London Centre for Energy EngineeringLCEE is a research organisation undertaking innovative, cutting-edge and multidisciplinary energy research.
Energy naturally finds its spot as the hot topic of continued research in academia and industry, owing to its ever-growing demand by the society we live in, and driven by the need for cheaper electricity affordable to all. Global energy consumption has been growing fast and set to increase exponentially in the future. It continues to be a high priority for Government, both in the UK and at international levels. LCEE brings together the strengths and capabilities of members of staff within the School of Engineering (SoE), undertaking innovative, cutting-edge and multidisciplinary energy research. The LCEE is an enabling entity interconnecting energy engineering themes across all existing divisions and centres facilitating research collaborations inside and outside LSBU.
London Centre for Energy Engineering is led by Dr Suela Kellici.
We are always interested in new collaborations and opportunities (industry and academia) and welcome informal discussions. Get in Contact with us (Email: email@example.com), Head of LCEE, Dr Suela Kellici) to find out more.
Alternatively, visit individual member profiles to learn more about their research.
- Internationally leading organisation in the UK undertaking innovative and multidisciplinary research in Energy
- Bringing together a cohesive team of researchers and groups across SoE with an appropriate critical mass to show case its potential within and outside the UK
- Leading training provider for capacity building in the field of energy research, and aligning with the UK focus for inspiring the next generation of researchers, including PhD cohort and M.Sc. programs in the Energy field
- University partner of choice collaborating with industry and other organisations globally pursuing energy research
- Undertaking a leading role in influencing energy policy and strategy within UK government bodies.
- Energy Grand Challenges
- Training and Outreach
- Stakeholder Engagement
- Advisory Board
To view the full London Centre for Energy Engineering staff list
Computational Materials Design for Energy
Understanding materials at the atomic scale is critical to the design of next generation energy devices.

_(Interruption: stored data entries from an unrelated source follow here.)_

(** [s[-1]], when there is one *)
Fixpoint last_char (s : string) : option ascii :=
  match s with
  | EmptyString => None
  | String c EmptyString => Some c
  | String _ s' => last_char s'
  end.

(** No white space at either end. *)
Definition stripped (s : string) : Prop :=
  match s with
  | String c _ => isspace c = false
  | EmptyString => True
  end
  /\ match last_char s with
     | Some c => isspace c = false
     | None => True
     end.

(** [os.path.join(a, b)] on POSIX *)
Definition path_join (a b : string) : string :=
  if startswith "/" b then b
  else if negb (truthy a) || endswith_char "/" a then a +:+ b
  else a +:+ "/" +:+ b.

End Py.

(** ** [distutils.version.StrictVersion] (Python 2 standard library)

    [parse] follows the class's regular expression
    [^(\d+) \. (\d+) (\. (\d+))? ([ab](\d+))?$]; [cmp] is its [__cmp__],
    which both [<] and [==] go through. *)

Module StrictVersion.

Record t := Make {
  version : N * N * N;
  prerelease : option (ascii * N)
}.

Definition is_digit (c : ascii) : bool :=
  match Ascii.is_nat c with Some _ => true | None => false end.

(** The longest prefix of digits, and what follows it. *)
Fixpoint digits (s : string) : string * string :=
  match s with
  | EmptyString => (EmptyString, EmptyString)
  | String c s' =>
      if is_digit c
      then let (d, r) := digits s' in (String c d, r)
      else (EmptyString, s)
  end.

Fixpoint atoi_acc (acc : N) (s : string) : N :=
  match s with
  | EmptyString => acc
  | String c s' =>
      atoi_acc (acc * 10 + N.of_nat (default 0 (Ascii.is_nat c))) s'
  end.

(** [string.atoi] on a string of digits *)
Definition atoi (s : string) : N := atoi_acc 0 s.

(** The optional group [(\. (\d+))?] *)
Definition patch_group (s : string) : option string * string :=
  match s with
  | String "." s' =>
      match digits s' with
      | (EmptyString, _) => (None, s)
      | (p, r) => (Some p, r)
      end
  | _ => (None, s)
  end.

(** The optional group [([ab](\d+))?] *)
Definition prerelease_group (s : string) : option (ascii * string) * string :=
  match s with
  | String c s' =>
      if Ascii.eqb c "a" || Ascii.eqb c "b"
      then match digits s' with
           | (EmptyString, _) => (None, s)
           | (n, r) => (Some (c, n), r)
           end
      else (None, s)
  | EmptyString => (None, s)
  end.

(** [$] matches at the end of the string and before a final newline. *)
Definition at_end (s : string) : bool :=
  match s with
  | EmptyString => true
  | String "010" EmptyString => true
  | _ => false
  end.

(** [StrictVersion.parse]; [None] stands for the [ValueError] of a string
    that does not match. *)
Definition parse (vstring : string) : option t :=
  match digits vstring with
  | (String _ _ as major, String "." r1) =>
      match digits r1 with
      | (String _ _ as minor, r2) =>
          let (patch, r3) := patch_group r2 in
          let (pre, r4) := prerelease_group r3 in
          if at_end r4 then
            Some {| version :=
                      (atoi major, atoi minor,
                       match patch with Some p => atoi p | None => 0%N end);
                    prerelease :=
                      match pre with
                      | Some (c, n) => Some (c, atoi n)
                      | None => None
                      end |}
          else None
      | _ => None
      end
  | _ => None
  end.

(** Python 2 [cmp] on integers, characters and tuples *)
Definition cmp_then (c d : comparison) : comparison :=
  match c with Eq => d | _ => c end.

Definition cmp_version (v w : N * N * N) : comparison :=
  let '(a1, b1, c1) := v in
  let '(a2, b2, c2) := w in
  cmp_then (a1 ?= a2)%N (cmp_then (b1 ?= b2)%N (c1 ?= c2)%N).

Definition cmp_prerelease (p q : ascii * N) : comparison :=
  cmp_then (N_of_ascii p.1 ?= N_of_ascii q.1)%N (p.2 ?= q.2)%N.

(** [StrictVersion.__cmp__] *)
Definition cmp (self other : t) : comparison :=
  match cmp_version (version self) (version other) with
  | Eq =>
      match prerelease self, prerelease other with
      | None, None => Eq
      | Some _, None => Lt
      | None, Some _ => Gt
      | Some p, Some q => cmp_prerelease p q
      end
  | c => c
  end.

(** A string of digits only. *)
Fixpoint all_digits (s : string) : bool :=
  match s with
  | EmptyString => true
  | String c s' => is_digit c && all_digits s'
  end.

(** A component of a version: one digit or more. *)
Definition number (s : string) : bool :=
  match s with
  | EmptyString => false
  | String _ _ => all_digits s
  end.

(** [self < other] *)
Definition lt (self other : t) : bool :=
  match cmp self other with Lt => true | _ => false end.

(** [self == other] *)
Definition eq (self other : t) : bool :=
  match cmp self other with Eq => true | _ => false end.

End StrictVersion.

(** ** The release repository

    What the program's own git commands read and write: the local branches
    with the commit each points to, [HEAD], the index and the files of the
    working directory (paths relative to it).  Everything else the run
    depends on (tags, remotes, the scratch directory, the programs that are
    installed) is the component [ext], which only the collaborators of the
    program look at. *)

Inductive commit :=
| RootCommit (tree : gmap string string) (message : string)
| ChildCommit (parent : commit) (tree : gmap string string) (message : string).

Definition commit_parent (c : commit) : option commit :=
  match c with RootCommit _ _ => None | ChildCommit p _ _ => Some p end.
Definition commit_tree (c : commit) : gmap string string :=
  match c with RootCommit t _ | ChildCommit _ t _ => t end.
Definition commit_message (c : commit) : string :=
  match c with RootCommit _ m | ChildCommit _ _ m => m end.

(** The commit made on top of [parent], if any. *)
Definition new_commit (parent : option commit) (tree : gmap string string)
    (message : string) : commit :=
  match parent with
  | None => RootCommit tree message
  | Some p => ChildCommit p tree message
  end.

Inductive head :=
| OnBranch (name : string)     (* a symbolic ref to [refs/heads/name] *)
| Detached (c : commit).

Record world {Ext : Type} := World {
  cwd : string;
  branches : gmap string commit;
  HEAD : head;
  index : gmap string string;
  worktree : gmap string string;
  ext : Ext
}.
Arguments world : clear implicits.

(** ** Exceptions, events and the monad of the program *)

Inductive exn :=
| SystemExit (code : Z)
| CalledProcessError (returncode : Z) (cmd : string)
| AttributeError (attr : string)
| ValueError (msg : string)
| IOError (path : string)
| Exception (msg : string).

Inductive result (A : Type) :=
| Return (a : A)
| Raise (e : exn).
Arguments Return {A} a.
Arguments Raise {A} e.

Inductive event :=
| EvPrint (line : string)                   (* [print(line)] *)
| EvWarning (msg : string)                  (* [bloom.util.warning] *)
| EvError (msg : string)                    (* [bloom.util.error] *)
| EvBailout (reason : string)               (* [bloom.util.bailout] *)
| EvShell (cmd : string)                    (* a command given to the shell *)
| EvCall (fn : string) (args : list string) (* a call of a collaborator *).

Definition is_warning (e : event) : bool :=
  match e with EvWarning _ => true | _ => false end.

(** The warnings of a trace, in the order they were given. *)
Definition warnings (tr : list event) : list event := List.filter is_warning tr.

Record state {Ext : Type} := State {
  st_world : world Ext;
  st_trace : list event
}.
Arguments state : clear implicits.

Definition M (Ext A : Type) : Type := state Ext -> result A * state Ext.

Definition ret {Ext A} (a : A) : M Ext A := fun st => (Return a, st).

Definition raise {Ext A} (e : exn) : M Ext A := fun st => (Raise e, st).

Definition bind {Ext A B} (m : M Ext A) (k : A -> M Ext B) : M Ext B :=
  fun st =>
    match m st with
    | (Return a, st') => k a st'
    | (Raise e, st') => (Raise e, st')
    end.

Declare Scope py_scope.
Delimit Scope py_scope with py.
Notation "x <- m ;; k" := (bind m (fun x => k))
  (at level 100, m at next level, right associativity) : py_scope.
Notation "m ;; k" := (bind m (fun _ => k))
  (at level 100, right associativity) : py_scope.

(** [try: body / except: handler]; the handler answers [None] for an
    exception its [except] clause does not name. *)
Definition try_except {Ext A} (body : M Ext A) (handler : exn -> option (M Ext A))
  : M Ext A :=
  fun st =>
    match body st with
    | (Return a, st') => (Return a, st')
    | (Raise e, st') =>
        match handler e with
        | Some h => h st'
        | None => (Raise e, st')
        end
    end.

(** [try: body / finally: cleanup]: the cleanup runs on every way out of
    the body, and an exception of the cleanup replaces the body's outcome. *)
Definition try_finally {Ext A} (body : M Ext A) (cleanup : M Ext unit) : M Ext A :=
  fun st =>
    let (r, st1) := body st in
    match cleanup st1 with
    | (Return _, st2) => (r, st2)
    | (Raise e, st2) => (Raise e, st2)
    end.

Definition emit {Ext} (e : event) : M Ext unit :=
  fun st => (Return tt, {| st_world := st_world st; st_trace := st_trace st ++ [e] |}).

Definition lift {Ext A} (r : result A) : M Ext A := fun st => (r, st).

(** A read of the world *)
Definition ask {Ext A} (f : world Ext -> A) : M Ext A :=
  fun st => (Return (f (st_world st)), st).

(** An action on the world *)
Definition act {Ext A} (f : world Ext -> result A * world Ext) : M Ext A :=
  fun st =>
    let (r, w) := f (st_world st) in
    (r, {| st_world := w; st_trace := st_trace st |}).

(** [print] *)
Definition print {Ext} (line : string) : M Ext unit := emit (EvPrint line).

(** ** The git commands of the program

    The meaning given to the commands the program itself runs: the exit
    status, the standard output and the repository afterwards. *)

Section Git.
Context {Ext : Type}.
Implicit Types w : world Ext.

Definition set_branches w (b : gmap string commit) : world Ext :=
  World Ext (cwd w) b (HEAD w) (index w) (worktree w) (ext w).
Definition set_HEAD w (h : head) : world Ext :=
  World Ext (cwd w) (branches w) h (index w) (worktree w) (ext w).
Definition set_index w (i : gmap string string) : world Ext :=
  World Ext (cwd w) (branches w) (HEAD w) i (worktree w) (ext w).
Definition set_worktree w (t : gmap string string) : world Ext :=
  World Ext (cwd w) (branches w) (HEAD w) (index w) t (ext w).

Definition on_branch (h : head) (name : string) : bool :=
  match h with
  | OnBranch b => String.eqb b name
  | Detached _ => false
  end.

(** The branch [HEAD] is on, when that branch has a commit. *)
Definition current_branch_of w : option string :=
  match HEAD w with
  | OnBranch b => if bool_decide (is_Some (branches w !! b)) then Some b else None
  | Detached _ => None
  end.

Definition branch_line (h : head) (name : string) : string :=
  (if on_branch h name then "* " else "  ") +:+ name +:+ Py.nl.

Fixpoint concat (l : list string) : string :=
  match l with
  | [] => ""
  | x :: l' => x +:+ concat l'
  end.

Definition branch_names w : list string := (map_to_list (branches w)).*1.

(** The output of [git branch]: one line for each local branch, the
    current one starred. *)
Definition branch_listing w : string :=
  (match HEAD w with
   | Detached _ => "* (no branch)" +:+ Py.nl
   | OnBranch _ => ""
   end) +:+ concat (branch_line (HEAD w) <$> branch_names w).

Definition ok w : (Z * string) * world Ext := ((0%Z, ""), w).
Definition failed (code : Z) w : (Z * string) * world Ext := ((code, ""), w).

(** [git branch -m old new] *)
Definition git_branch_m (old new : string) w : (Z * string) * world Ext :=
  match branches w !! old, branches w !! new with
  | Some c, None =>
      ok (set_HEAD (set_branches w (<[new := c]> (delete old (branches w))))
            (if on_branch (HEAD w) old then OnBranch new else HEAD w))
  | _, _ => failed 128 w
  end.

(** Files of the working directory that the index does not know. *)
Definition untracked w : gmap string string :=
  filter (fun kv => kv.1 ∉ dom (index w)) (worktree w).

(** Switching to a local branch: [HEAD], the index and the working
    directory follow; untracked files stay. *)
Definition switch_to (b : string) w : option (world Ext) :=
  match branches w !! b with
  | Some c =>
      Some (World Ext (cwd w) (branches w) (OnBranch b) (commit_tree c)
              (commit_tree c ∪ untracked w) (ext w))
  | None => None
  end.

Modern computational chemical and physical techniques can be employed to predict for example the electronic and optical properties of an active layer in a device, the dopability of a semiconductor, or the efficiency and mechanism of catalytic processes on the surface of a material. At the LCEE, the team works closely with experimentalists to develop novel photocatalysts, energy generation and storage devices, functional thin film coatings and microelectronics, utilising our in-house supercomputer, and national high performance computing resources. LSBU is part of a multi-partner £1M UKRI-funded project to investigate novel computational methods for next-generation exascale computing. We are also active in developing sustainable computational and synthetic techniques.
Heating and Cooling
The Heating and Cooling team has a 30-year history of attracting high impact research projects and contracts from EPSRC, Government, the EU and the RACHP (refrigeration air conditioning and heat pump industry). In the past 10 years we have secured and delivered more than 60 small to large scale projects. The team are currently involved in several prestigious research projects in collaboration with the local and international organisations, the EU, public and governmental international organisations. Recent collaborations have involved a £5.2 million EPSRC project of which LSBU received £1.2 million and a €7 million EU research grant to develop a ground-breaking energy storage technology. Our funding strategy involves working on TRL levels 4-8, developing partnerships with other Universities as well as with industry and aligning our activities with future funding priorities like the Industrial Strategy Clean Growth Plan.
As the UK and the rest of the world moves towards renewable energy, supply becomes more dependent on factors outside the control of the energy supplier.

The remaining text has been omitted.